The research on this is set out in the paper ‘Simulation of immiscible liquid-liquid flows in complex microchannel geometries using a front-tracking scheme.’ Funded by the EPSRC MEMPHIS (Multi-scale Exploration of MultiPhase Physics In FlowS) programme, the paper was published in the journal Microfluidics and Nanofluidics in late 2018 and recently won the College’s Paper of the Month Award.

‘This paper is the first attempt to develop a rigorous numerical model able to predict the shape and size of drops and flows occurring within micro-fluidic devices,’ explains Mark, who carried out the research with colleagues from Imperial College, London.

‘If you think about a lot of products you use on your body, such as drugs or skin creams, they are normally multiphase (made up of oil, water and solids), and these phases don’t mix. So what you want with, for example, a drug delivery system, is to make a small drop that might contain the active ingredient in an emulsion. But its size and composition are critical, to ensure accurate dosage. So what our research is looking at is a way of being able to produce the size of drops we need without doing experiments for new formulations.  That’s why models are needed.’

Development of the model is challenging due to the scale of the problem where you need to model accurately the interfaces – that is, the surface and shape of the drops as they are formed. 

‘For the first time we have used a front-tracking method that enables us to solve this problem without any of the traditional stability issues,’ says Mark, who is Head of the School of Chemical Engineering. ‘The ultimate aim is to simulate the formation of drops with different compositions, and to solve the problem when the fluid properties are changing, for example when you are forming encapsulates for drug delivery’.

The breakthrough has been made possible because of computational power and development of new numerical methods, he explains.
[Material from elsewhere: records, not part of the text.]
Lemma observedState_cases o state revision :
  observedState o = Some (state, revision) →
  (state = StatePullRequestOpen ∨ state = StatePullRequestClosed) ∧ revision = "" ∧ ob_Merged o = false ∨
  state = StateMergePending ∧ revision = ob_MergeRevision o ∧ ob_Merged o = true.
Proof.
  unfold observedState.
  destruct (String.eqb (ob_State o) PullRequestOpen), (String.eqb (ob_State o) PullRequestClosed), (ob_Merged o);
    simpl; naive_solver.
Qed.

(** The states a publication leaves through an observation. *)
Lemma observed_change p o now q :
  Validate p = true → WithPullRequest p o now = Ok q →
  validStateChange (pb_State p) (pb_State q) = true ∧
  (pb_MergeRevision p = "" ∨ pb_MergeRevision q = pb_MergeRevision p).
Proof.
  intros Hp H. destruct (valid_unset p Hp) as (_ & Hc & Hpr & _ & Hm).
  unfold WithPullRequest in H. repeat break_match_hyp H; inv_res.
  apply validated_ok in H as [-> Hv]. simpl.
  pose proof (Validate_state _ Hp) as Hsp. apply Validate_state in Hv.
  unfold validState, withPullRequest in Hv, Hsp. simpl in Hv.
  match goal with E : observedState o = Some _ |- _ => apply observedState_cases in E as Hcase end.
  destruct (pb_State p) eqn:Es; try (exfalso; bool_prop; done); simpl in *.
  - exfalso. rewrite (Hc ltac:(set_solver)), validCommit_empty in Hv.
    destruct Hcase as [([->| ->] & _)|(-> & _)]; simpl in Hv; bool_prop; congruence.
  - destruct (Hpr ltac:(set_solver)) as [_ ->].
    destruct Hcase as [([->| ->] & _)|(-> & _)]; (split; [done|by left]).
  - rewrite (Hm ltac:(set_solver)). destruct Hcase as [([->| ->] & _)|(-> & _)]; (split; [done|by left]).
  - rewrite (Hm ltac:(set_solver)). destruct Hcase as [([->| ->] & _)|(-> & _)]; (split; [done|by left]).
  - assert (is_empty (pb_MergeRevision p) = false) as He.
    { apply not_true_iff_false. intros E%is_empty_true. rewrite E, validCommit_empty in Hsp. bool_prop. done. }
    match goal with E : negb (negb (is_empty _) && _) = true |- _ => rewrite He in E; simpl in E; rename E into Hk end.
    destruct Hcase as [(_ & _ & Hmerged)|(-> & -> & Hmerged)]; rewrite Hmerged in Hk; [done|].
    simpl in Hk. rewrite negb_involutive in Hk. apply String.eqb_eq in Hk. by split; [|right].
Qed.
‘For the first time, this particular method has been applied to this type of problem. And also we have done some experiments to ensure the results are right. The ultimate goal is the simulation, with the computer, without doing experiments. In other words, we can go straight from the computer to the industrial process. It’s a realistic goal, but this is the first step. Industrially, the ultimate advantage is the reduction of time to market: you wouldn’t have to spend ages doing trials before going to market.’